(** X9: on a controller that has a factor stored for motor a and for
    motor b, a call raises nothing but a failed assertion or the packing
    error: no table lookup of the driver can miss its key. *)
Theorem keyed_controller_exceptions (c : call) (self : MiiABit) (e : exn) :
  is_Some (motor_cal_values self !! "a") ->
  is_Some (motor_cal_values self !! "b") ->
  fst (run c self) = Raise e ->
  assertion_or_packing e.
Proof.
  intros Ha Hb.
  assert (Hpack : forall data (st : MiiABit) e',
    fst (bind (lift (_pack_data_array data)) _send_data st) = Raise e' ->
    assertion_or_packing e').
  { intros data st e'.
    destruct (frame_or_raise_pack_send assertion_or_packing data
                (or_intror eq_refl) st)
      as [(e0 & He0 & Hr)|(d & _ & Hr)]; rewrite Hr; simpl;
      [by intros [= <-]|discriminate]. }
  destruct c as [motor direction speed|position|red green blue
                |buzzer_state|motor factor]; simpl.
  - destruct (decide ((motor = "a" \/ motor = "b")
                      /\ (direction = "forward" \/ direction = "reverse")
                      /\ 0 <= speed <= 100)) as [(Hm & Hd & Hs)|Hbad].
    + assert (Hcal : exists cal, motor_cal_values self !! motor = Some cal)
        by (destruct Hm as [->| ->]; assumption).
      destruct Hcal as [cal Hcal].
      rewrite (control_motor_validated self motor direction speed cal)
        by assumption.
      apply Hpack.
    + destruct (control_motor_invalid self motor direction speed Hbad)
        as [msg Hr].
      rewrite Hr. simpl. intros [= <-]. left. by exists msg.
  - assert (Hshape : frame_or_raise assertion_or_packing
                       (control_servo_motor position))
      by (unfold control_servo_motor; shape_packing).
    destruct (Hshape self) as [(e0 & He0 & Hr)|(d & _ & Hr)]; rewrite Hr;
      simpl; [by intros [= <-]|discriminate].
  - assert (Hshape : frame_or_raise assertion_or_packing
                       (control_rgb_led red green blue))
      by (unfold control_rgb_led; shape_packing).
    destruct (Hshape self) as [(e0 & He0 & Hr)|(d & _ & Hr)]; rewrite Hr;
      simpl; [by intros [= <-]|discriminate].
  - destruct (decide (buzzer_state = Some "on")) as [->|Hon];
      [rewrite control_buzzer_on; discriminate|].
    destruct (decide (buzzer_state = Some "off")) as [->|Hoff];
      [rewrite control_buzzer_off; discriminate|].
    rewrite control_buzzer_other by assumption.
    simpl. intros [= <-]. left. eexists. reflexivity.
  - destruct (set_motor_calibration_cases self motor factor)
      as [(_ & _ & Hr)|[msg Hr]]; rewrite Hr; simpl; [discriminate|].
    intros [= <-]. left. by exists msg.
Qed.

..............................

* _PROMPT_
Tally the lines in the records containing the string "discriminate"; output only the tally.

* _SOLUTION BELOW_
6